There is no universally known paper titled exactly "Papertrail 1998" in major academic databases (Google Scholar, JSTOR, ACM, etc.). However, the term likely refers to one of two things: papertrail 1998
An accountant alters a row in an Access database. They hit "Save." The original "paper" never existed. The only evidence is the "Last Modified" timestamp—a metadata field that, in 1998, was notoriously easy to spoof using a simple DOS command (or a program like Touch Pro). The investigator must now hire a "computer person" (a rarity in police departments in 1998) to image a 4GB hard drive over a parallel port—a process that takes 48 hours. We looked at the mess of 1998 and
Before 1998, if you committed fraud, you left ink.

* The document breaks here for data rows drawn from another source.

(** [Query.query.filter_by(user_id=user_id)] *)
Definition Query_filter_by_user_id {F : Type} (user_id : Z) (db : DB F) : list (Query.t F) :=
  List.filter (λ q, Query.user_id q =? user_id) (query_table db).

(** [.order_by(Query.id.desc()).first()]: the row with the largest id. *)
Definition first_by_id_desc {F : Type} (rows : list (Query.t F)) : option (Query.t F) :=
  fold_left
    (λ best q,
       match best with
       | None => Some q
       | Some b => if Query.id b <? Query.id q then Some q else Some b
       end)
    rows None.

(** [Query.query.filter_by(id=query_id).delete()] and the commit. *)
Definition Query_delete_by_id {F : Type} (query_id : Z) (db : DB F) : DB F :=
  {| user_table := user_table db;
     query_table := List.filter (λ q, negb (Query.id q =? query_id)) (query_table db);
     tag_table := tag_table db;
     location_table := location_table db |}.

(** [Tag.query.filter_by(query_id=query_id)] *)
Definition Tag_filter_by_query_id {F : Type} (query_id : Z) (db : DB F) : list Tag.t :=
  List.filter (λ t, Tag.query_id t =? query_id) (tag_table db).

(** [Location.query.filter_by(id=location_id)] *)
Definition Location_filter_by_id {F : Type} (location_id : Z) (db : DB F) : list (Location.t F) :=
  List.filter (λ l, Location.id l =? location_id) (location_table db).

(** [Location.query.filter_by(id=location_id).delete()] and the commit. *)
Definition Location_delete_by_id {F : Type} (location_id : Z) (db : DB F) : DB F :=
  {| user_table := user_table db;
     query_table := query_table db;
     tag_table := tag_table db;
     location_table := List.filter (λ l, negb (Location.id l =? location_id)) (location_table db) |}.

(** [db.session.add(Location(...))] followed by [db.session.commit()]. *)
Definition db_session_add_location {F : Type} (keyword : string) (lat lng : F)
    (user_id query_id : Z) (is_sp : bool) (db : DB F) : DB F :=
  {| user_table := user_table db;
     query_table := query_table db;
     tag_table := tag_table db;
     location_table :=
       location_table db ++
       [Location.init (next_id (List.map Location.id (location_table db)))
          keyword lat lng user_id query_id is_sp] |}.

(** ** The outside world *)

(** The fields of the directions response that the handlers consume:
    [routes[0].legs[0]] with either [polyline.points] or [steps], each step
    with [polyline.points], [duration.value] and [distance.value]. *)
Record Step : Type := mkStep {
  step_polyline_points : string;
  duration_value : Z;
  distance_value : Z;
}.

Record Leg : Type := mkLeg {
  (** [None]: the leg has no [steps] *)
  steps : option (list Step);
  (** [None]: the leg has no [polyline] *)
  polyline_points : option string;
}.

Record Route : Type := mkRoute { legs : list Leg }.

Record DirectionResult : Type := mkDirectionResult { routes : list Route }.

(** The place-search response: [geometry.location] of each candidate. *)
Record PlaceSearchResult (F : Type) : Type := mkPlaceSearchResult {
  candidates : list (F * F);
}.

Arguments mkPlaceSearchResult {F}.
Arguments candidates {F}.

(** A deviation as the handlers read it: the keys [name], [lat], [lng]. *)
Record Deviation (F : Type) : Type := mkDeviation {
  dev_name : string;
  dev_lat : F;
  dev_lng : F;
}.

Arguments mkDeviation {F}.
Arguments dev_name {F}.
Arguments dev_lat {F}.
Arguments dev_lng {F}.

(** [current_app.config] *)
Record Config : Type := mkConfig {
  MAPS_DIRECTION_BASE : string;
  MAPS_PLACE_SEARCH_BASE : string;
  GCP_API_KEY : string;
}.

(** What a handler asks of the outside world, in the order it asks. *)
Inductive Call (F : Type) : Type :=
| RequestsPost (url : string)
| RequestsGet (url : string) (params : gmap string string)
| CallPathDeviationPoints (polylines : list string) (fd : F) (tags : list string) (extra : string)
| CallCreateQuery (entry_o entry_d : string) (user_id : Z) (manual : bool) (fd : F).

Arguments RequestsPost {F} url.
Arguments RequestsGet {F} url params.
Arguments CallPathDeviationPoints {F} polylines fd tags extra.
Arguments CallCreateQuery {F} entry_o entry_d user_id manual fd.

(** Everything the routes import or call that is not defined in this
    repository's sources at hand: the configuration, the token serializer,
    the HTTP client, the polyline package, and the helpers and constants of
    backend.maps.utils and backend.users.utils. *)
Class Collaborators (F : Type) := {
  config : Config;
  (** [Serializer(SECRET_KEY).loads(token)['user_id']]; [None] when it
      raises [BadSignature] (an expired token is one) *)
  serializer_loads : string → option Z;
  (** [requests.post(url).json()] on the directions service *)
  directions_post : string → DirectionResult;
  (** [requests.get(url, params=...).json()] on the directions service *)
  directions_get : string → gmap string string → DirectionResult;
  (** [requests.post(url).json()] on the place-search service *)
  place_search_post : string → PlaceSearchResult F;
  (** [polyline.encode] *)
  polyline_encode : list (F * F) → string;
  (** backend.maps.utils *)
  pathDeviationPoints : list string → F → list string → string → list (Deviation F);
  create_query : string → string → Z → bool → F → DB F → DB F;
  (** backend.users.utils *)
  token_expiration_json_response : json F;
  insufficient_rights_json_response : json F;
}.
(** The four ways the [try] body ends, with the world each leaves. *)
Lemma try_body_paths (sc : scenario) :
  let key := DEEPGRAM_API_KEY sc in
  ∃ r w',
    try_body sc (init_world sc) = (r, w') ∧ r ≠ OutOfFuel
    ∧ ((∃ e, client_raises sc = Some e ∧ r = Raised e
             ∧ connection_is_up w' = false ∧ file_rest w' = upload sc
             ∧ calls w' = [CallClient key])
       ∨ (∃ e, client_raises sc = None ∧ start_outcome sc = StartRaises e
               ∧ r = Raised e
               ∧ connection_is_up w' = false ∧ file_rest w' = upload sc
               ∧ calls w' = [CallClient key; CallLive; CallStart])
       ∨ (∃ detail, client_raises sc = None ∧ start_outcome sc = StartReturns false
                    ∧ r = Raised (HTTPException 500 detail)
                    ∧ connection_is_up w' = false ∧ file_rest w' = upload sc
                    ∧ calls w' = [CallClient key; CallLive; CallStart])
       ∨ (∃ cs, client_raises sc = None ∧ start_outcome sc = StartReturns true
                ∧ mjoin cs `prefix_of` upload sc
                ∧ ((∃ b, r = Returned b ∧ connection_is_up w' = false
                         ∧ file_rest w' = []
                         ∧ calls w' = [CallClient key; CallLive; CallStart]
                                      ++ (CallSend <$> cs) ++ [CallFinish])
                   ∨ (∃ k e, send_raises sc = Some (k, e) ∧ r = Raised e
                             ∧ calls w' = [CallClient key; CallLive; CallStart]
                                          ++ (CallSend <$> cs))))).
Proof.
  cbv zeta. destruct (client_raises sc) as [e|] eqn:Hclient.
  { eexists _, _. rewrite (try_body_client_raises _ e) by done.
    split; [done|]. split; [done|]. left. by exists e. }
  destruct (start_outcome sc) as [[|]|e] eqn:Hstart.
  - rewrite try_body_started by done. cbv zeta.
    set (w := World _ _ _ _).
    destruct (stream_loop_cases sc (S (length (upload sc))) w)
      as (cs & Hcalls & Hprefix & Hend); [subst w; cbn [file_rest]; lia|].
    destruct (stream_loop sc (S (length (upload sc))) w) as [r w'].
    cbn [fst snd] in *.
    destruct Hend as [[-> Hrest] | (k & e & -> & Hsend)].
    + eexists _, _. split; [done|]. split; [done|]. do 3 right.
      exists cs. do 3 (split; [done|]). left. eexists.
      split; [done|]. cbn [file_rest calls]. rewrite Hcalls, Hrest.
      subst w. cbn [calls]. by rewrite <- !app_assoc.
    + eexists _, _. split; [done|]. split; [done|]. do 3 right.
      exists cs. do 3 (split; [done|]). right. exists k, e.
      by rewrite Hcalls.
  - eexists _, _. rewrite try_body_start_refused by done.
    split; [done|]. split; [done|]. right; right; left. eexists. done.
  - eexists _, _. rewrite (try_body_start_raises _ e) by done.
    split; [done|]. split; [done|]. right; left. by exists e.
Qed.
(** C6: records are keyed by the three fields name, version and license,
    and the one seen first is kept.  Of two input records with the same three
    fields and different urls, the earlier one (no record before it agreeing
    with it in all three fields) is the only record with these fields in the
    final list, and the later one is not in it.  Nothing else is dropped:
    every input record has a record with its name, its version and its
    license in the final list, and the final list holds input records only. *)
Theorem deduplicate_keeps_first (before between after : list entry) (a b : entry) :
  name a = name b -> version a = version b -> license a = license b ->
  url a <> url b ->
  (forall e, In e before ->
             name e <> name a \/ version e <> version a \/ license e <> license a) ->
  let entries := before ++ a :: between ++ b :: after in
  let final_entries := deduplicate entries in
  filter (same_triple a) final_entries = [a]
  /\ In a final_entries
  /\ ~ In b final_entries
  /\ (forall c, In c entries ->
                exists c', In c' final_entries
                           /\ name c' = name c
                           /\ version c' = version c
                           /\ license c' = license c)
  /\ (forall c', In c' final_entries -> In c' entries).
Proof.
  intros Hn Hv Hl Hu Hbefore entries final_entries.
  assert (Hf : filter (same_triple a) final_entries = [a]).
  { rewrite (filter_ext _ _ (same_triple_has_key a)).
    unfold final_entries, entries. rewrite deduplicate_first_seen, first_seen_per_key.
    rewrite find_app_none.
    - simpl. unfold has_key at 1. now rewrite key_eqb_refl.
    - intros e He. unfold has_key.
      destruct (key_eqb (entry_key e) (entry_key a)) eqn:E; [|reflexivity].
      apply key_eqb_eq in E. unfold entry_key in E. inversion E.
      destruct (Hbefore e He) as [H | [H | H]]; contradiction. }
  split; [exact Hf|]. split; [|split; [|split]].
  - assert (H : In a (filter (same_triple a) final_entries))
      by (rewrite Hf; now left).
    now apply filter_In in H.
  - intros Hb.
    assert (H : In b (filter (same_triple a) final_entries)).
    { apply filter_In. split; [exact Hb|]. unfold same_triple.
      now rewrite Hn, Hv, Hl, !String.eqb_refl. }
    rewrite Hf in H. destruct H as [H | []]. subst b. now elim Hu.
  - intros c Hc. unfold final_entries. rewrite deduplicate_first_seen.
    destruct (first_seen_covers entries c Hc) as [c' [Hin Hk]].
    exists c'. split; [exact Hin|]. unfold entry_key in Hk. now inversion Hk.
  - intros c'. unfold final_entries. rewrite deduplicate_first_seen.
    apply first_seen_subset.
Qed.

Lemma deduplicate_keeps_first_witness :
  let a := mkEntry "left-pad" "1.3.0" "https://github.com/left-pad/left-pad" "mit" in
  let b := mkEntry "left-pad" "1.3.0" "https://example.org/left-pad" "mit" in
  let older := mkEntry "left-pad" "1.2.0" EmptyString "mit" in
  let relicensed := mkEntry "left-pad" "1.3.0" EmptyString "isc" in
  let entries := [older] ++ a :: [relicensed] ++ b :: [older] in
  let final_entries := deduplicate entries in
  final_entries = [older; a; relicensed]
  /\ filter (same_triple a) final_entries = [a]
  /\ In a final_entries
  /\ ~ In b final_entries
  /\ (forall c, In c entries ->
                exists c', In c' final_entries
                           /\ name c' = name c
                           /\ version c' = version c
                           /\ license c' = license c)
  /\ (forall c', In c' final_entries -> In c' entries).
Proof.
  intros a b older relicensed entries final_entries.
  split; [reflexivity|].
  apply (deduplicate_keeps_first [older] [relicensed] [older] a b); try reflexivity.
  - vm_compute. discriminate.
  - intros e [<- | []]. right. left. vm_compute. discriminate.
Defined.

(** ** Sorting *)

Lemma string_compare_lt_trans (a b c : string) :
  String.compare a b = Lt -> String.compare b c = Lt -> String.compare a c = Lt.
Proof.
  revert b c. induction a as [|x a IH]; intros [|y b] [|z c]; simpl;
    try discriminate; try reflexivity.
  unfold Ascii.compare.
  destruct (N.compare_spec (N_of_ascii x) (N_of_ascii y)) as [Exy|Lxy|Gxy];
    try discriminate;
    destruct (N.compare_spec (N_of_ascii y) (N_of_ascii z)) as [Eyz|Lyz|Gyz];
    try discriminate; intros H1 H2.
  - rewrite Exy, Eyz, N.compare_refl. now apply (IH b c).
  - rewrite Exy. now apply N.compare_lt_iff in Lyz as ->.
  - rewrite <- Eyz. now apply N.compare_lt_iff in Lxy as ->.
  - assert (L : (N_of_ascii x < N_of_ascii z)%N) by lia.
    now apply N.compare_lt_iff in L as ->.
Qed.

Lemma string_leb_trans (a b c : string) :
  String.leb a b = true -> String.leb b c = true -> String.leb a c = true.
Proof.
  unfold String.leb.
  destruct (String.compare a b) eqn:Eab; try discriminate;
    destruct (String.compare b c) eqn:Ebc; try discriminate; intros _ _.
  - apply String.compare_eq_iff in Eab. subst. now rewrite Ebc.
  - apply String.compare_eq_iff in Eab. subst. now rewrite Ebc.
  - apply String.compare_eq_iff in Ebc. subst. now rewrite Eab.
  - now rewrite (string_compare_lt_trans a b c).
Qed.

Section StableSort.
Context {A K : Type} (key : A -> K) (le : K -> K -> bool).
Hypothesis le_total : forall a b, le a b = true \/ le b a = true.
Hypothesis le_trans : forall a b c, le a b = true -> le b c = true -> le a c = true.

Lemma insert_by_perm (x : A) (l : list A) :
  Permutation (x :: l) (insert_by key le x l).
Proof.
  induction l as [|y l IH]; simpl; [reflexivity|].
  destruct (le (key x) (key y)); [reflexivity|].
  rewrite perm_swap. now constructor.
Qed.

Lemma list_sort_perm (l : list A) : Permutation l (list_sort key le l).
Proof.
  induction l as [|x l IH]; simpl; [reflexivity|].
  rewrite <- insert_by_perm. now constructor.
Qed.

Lemma insert_by_sorted (x : A) (l : list A) :
  StronglySorted (ordered_by key le) l -> StronglySorted (ordered_by key le) (insert_by key le x l).
Proof.
  induction 1 as [|y l Hs IH Hy]; simpl.
  - constructor; constructor.
  - destruct (le (key x) (key y)) eqn:E.
    + constructor; [now constructor|].
      constructor; [exact E|].
      eapply Forall_impl; [|exact Hy]. intros z Hz. unfold ordered_by in *.
      now apply (le_trans _ (key y)).
    + constructor; [exact IH|].
      assert (Hyx : ordered_by key le y x).
      { unfold ordered_by. destruct (le_total (key x) (key y)); congruence. }
      eapply Permutation_Forall; [apply insert_by_perm|].
      now constructor.
Qed.

Lemma list_sort_sorted (l : list A) : StronglySorted (ordered_by key le) (list_sort key le l).
Proof.
  induction l as [|x l IH]; simpl; [constructor|].
  now apply insert_by_sorted.
Qed.

(** Elements that a predicate on keys selects keep their order as long as
    the selected keys are below one another. *)
Lemma insert_by_stable (sel : K -> bool) (x : A) (l : list A) :
  (forall a b, sel a = true -> sel b = true -> le a b = true) ->
  filter (fun y => sel (key y)) (insert_by key le x l)
  = filter (fun y => sel (key y)) (x :: l).
Proof.
  intros Hsel. induction l as [|y l IH]; [reflexivity|].
  cbn [insert_by]. destruct (le (key x) (key y)) eqn:E; [reflexivity|].
  cbn [filter] in *. rewrite IH.
  destruct (sel (key x)) eqn:Ex, (sel (key y)) eqn:Ey; try reflexivity.
  rewrite (Hsel _ _ Ex Ey) in E. discriminate.
Qed.

Lemma list_sort_stable (sel : K -> bool) (l : list A) :
  (forall a b, sel a = true -> sel b = true -> le a b = true) ->
  filter (fun y => sel (key y)) (list_sort key le l)
  = filter (fun y => sel (key y)) l.
Proof.
  intros Hsel. induction l as [|x l IH]; [reflexivity|].
  cbn [list_sort]. rewrite insert_by_stable by exact Hsel.
  cbn [filter]. now rewrite IH.
Qed.

End StableSort.

Lemma key_le_total (a b : Z * string) : key_le a b = true \/ key_le b a = true.
Proof.
  unfold key_le. destruct a as [p s], b as [q t]; simpl.
  destruct (Z.ltb_spec p q); [now left|].
  destruct (Z.ltb_spec q p); [now right|].
  assert (p = q) by lia. subst q. rewrite Z.eqb_refl. simpl.
  apply String.leb_total.
Qed.

Lemma key_le_trans (a b c : Z * string) :
  key_le a b = true -> key_le b c = true -> key_le a c = true.
Proof.
  unfold key_le. destruct a as [p s], b as [q t], c as [r u]; simpl.
  rewrite !orb_true_iff, !andb_true_iff, !Z.ltb_lt, !Z.eqb_eq.
  intros [H1 | [H1 L1]] [H2 | [H2 L2]]; try (left; lia).
  right. split; [lia|]. now apply (string_leb_trans s t u).
Qed.

Lemma sort_key_rank (e : enriched) : fst (sort_key e) = risk_rank (risk_level e).
Proof.
  unfold sort_key, risk_rank, risk_priority. cbn [fst dict_get get_or].
  destruct (String.eqb (risk_level e) "High"); [reflexivity|].
  destruct (String.eqb (risk_level e) "Medium"); [reflexivity|].
  destruct (String.eqb (risk_level e) "Low"); reflexivity.
Qed.

Lemma ordered_by_report_order (x y : enriched) :
  ordered_by sort_key key_le x y <-> report_order x y.
Proof.
  unfold ordered_by, key_le, report_order.
  rewrite orb_true_iff, andb_true_iff, Z.ltb_lt, Z.eqb_eq, !sort_key_rank.
  reflexivity.
Qed.

Lemma string_leb_refl (s : string) : String.leb s s = true.
Proof. destruct (String.leb_total s s); assumption. Qed.

(** C7: the sorted list is a rearrangement of the enriched records in
    which High comes before Medium and Medium before Low, names ascend
    without regard to case inside one category, and records that tie on both
    keep their order (the sort is stable); (High, Bravo), (High, Alpha),
    (Medium, Zed) sort to (High, Alpha), (High, Bravo), (Medium, Zed).
    Letter case does not count: the High rows bravo, Charlie, alpha, Bravo
    sort to alpha, bravo, Bravo, Charlie (by code point the capitals would
    come first), the two that differ in case only in their input order. *)
Theorem sort_entries_report_order (final_entries : list enriched) :
  Permutation final_entries (sort_entries final_entries)
  /\ StronglySorted report_order (sort_entries final_entries)
  /\ (forall e, filter (report_tie e) (sort_entries final_entries)
                = filter (report_tie e) final_entries)
  /\ sort_entries [row_of "High" "Bravo"; row_of "High" "Alpha"; row_of "Medium" "Zed"]
     = [row_of "High" "Alpha"; row_of "High" "Bravo"; row_of "Medium" "Zed"]
  /\ sort_entries [row_of "Low" "Alpha"; row_of "High" "bravo"; row_of "High" "Charlie";
                    row_of "High" "alpha"; row_of "High" "Bravo"]
     = [row_of "High" "alpha"; row_of "High" "bravo"; row_of "High" "Bravo";
        row_of "High" "Charlie"; row_of "Low" "Alpha"]
  /\ String.leb "Charlie" "alpha" = true.
Proof.
  unfold sort_entries. split; [|split; [|split; [|split; [|split]]]].
  - apply list_sort_perm.
  - pose proof (list_sort_sorted sort_key key_le key_le_total key_le_trans
                  final_entries) as H.
    induction H as [|x l Hs IH Hx]; constructor; [exact IH|].
    eapply Forall_impl; [|exact Hx]. intros y. apply ordered_by_report_order.
  - intros e.
    pose proof (list_sort_stable sort_key key_le
                  (fun k => (fst (sort_key e) =? fst k)%Z
                            && String.eqb (snd (sort_key e)) (snd k))
                  final_entries) as H.
    cbv beta in H.
    assert (Hext : forall y, ((fst (sort_key e) =? fst (sort_key y))%Z
                              && String.eqb (snd (sort_key e)) (snd (sort_key y)))
                             = report_tie e y).
    { intros y. unfold report_tie. now rewrite !sort_key_rank. }
    rewrite <- (filter_ext _ _ Hext (list_sort sort_key key_le final_entries)).
    rewrite <- (filter_ext _ _ Hext final_entries).
    apply H. intros a b Ha Hb.
    apply andb_true_iff in Ha as [Ha1 Ha2], Hb as [Hb1 Hb2].
    apply Z.eqb_eq in Ha1, Hb1. apply String.eqb_eq in Ha2, Hb2.
    unfold key_le. rewrite <- Ha1, <- Hb1, <- Ha2, <- Hb2.
    rewrite Z.eqb_refl, string_leb_refl. apply orb_true_r.
  - reflexivity.
  - reflexivity.
  - reflexivity.
Qed.

(** ** Division of integers *)

Local Open Scope Z_scope.

(** Rounding against an integer bound [m]. *)
Lemma round_half_even_above (n d m : Z) :
  0 < d ->
  (m < PyFloat.round_half_even n d
   <-> if Z.even m then (2 * m + 1) * d < 2 * n else (2 * m + 1) * d <= 2 * n).
Proof.
  intros Hd. unfold PyFloat.round_half_even.
  pose proof (Z.div_mod n d ltac:(lia)) as Hn.
  pose proof (Z.mod_pos_bound n d Hd) as Hr.
  set (q := n / d) in *. set (r := n mod d) in *.
  assert (Hcmp : (m + 1 <= q /\ d * (m + 1) <= d * q)
                 \/ (m = q)
                 \/ (q + 1 <= m /\ d * (q + 1) <= d * m)).
  { destruct (Z.lt_trichotomy m q) as [H|[H|H]].
    - left. split; [lia|]. apply Z.mul_le_mono_nonneg_l; lia.
    - right. now left.
    - right. right. split; [lia|]. apply Z.mul_le_mono_nonneg_l; lia. }
  destruct (Z.ltb_spec (2 * r) d) as [H1|H1];
    [|destruct (Z.ltb_spec d (2 * r)) as [H2|H2]].
  - destruct Hcmp as [[H Hm]|[->|[H Hm]]]; destruct (Z.even _); split; intros; lia.
  - destruct Hcmp as [[H Hm]|[->|[H Hm]]]; destruct (Z.even _); split; intros; lia.
  - destruct Hcmp as [[H Hm]|[->|[H Hm]]].
    + destruct (Z.even q), (Z.even m); split; intros; lia.
    + destruct (Z.even q); split; intros; lia.
    + destruct (Z.even q), (Z.even m); split; intros; lia.
Qed.

Lemma round_half_even_bounds (n d lo hi : Z) :
  0 < d -> lo * d <= n -> n < hi * d ->
  lo <= PyFloat.round_half_even n d <= hi.
Proof.
  intros Hd Hlo Hhi. unfold PyFloat.round_half_even.
  pose proof (Z.div_mod n d ltac:(lia)) as Hn.
  pose proof (Z.mod_pos_bound n d Hd) as Hr.
  set (q := n / d) in *. set (r := n mod d) in *.
  assert (lo <= q) by nia. assert (q < hi) by nia.
  destruct (2 * r <? d); [lia|]. destruct (d <? 2 * r); [lia|].
  destruct (Z.even q); lia.
Qed.

Lemma pow2_step (j k : Z) : 0 <= j -> j < k -> 2 * 2 ^ j <= 2 ^ k.
Proof.
  intros Hj Hk. rewrite <- Z.pow_succ_r by exact Hj.
  apply Z.pow_le_mono_r; lia.
Qed.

You left a physical signature on a requisition form. You left a carbon copy in a triplicate pad. You left a memo typed on a Smith-Corona. Investigators followed the literal dust. There is no universally known paper titled exactly
In 1998, the concept of the "email retention policy" did not exist in most corporate charters. People treated emails like phone calls—ephemeral. When Microsoft Outlook 98 integrated with Exchange Server 5.5, users discovered the "Deleted Items" folder. They assumed, erroneously, that "Empty Deleted Items" meant "shredded." In reality, the ESE database (Extensible Storage Engine) simply marked the space as free. That "deleted" email from the CFO about the cooking of the books was still sitting on the platter, waiting for a disk recovery tool like EasyRecovery (founded 1998).
This MIT-published article discusses how children and adults can learn together through technology — a "papertrail" of his constructionist ideas.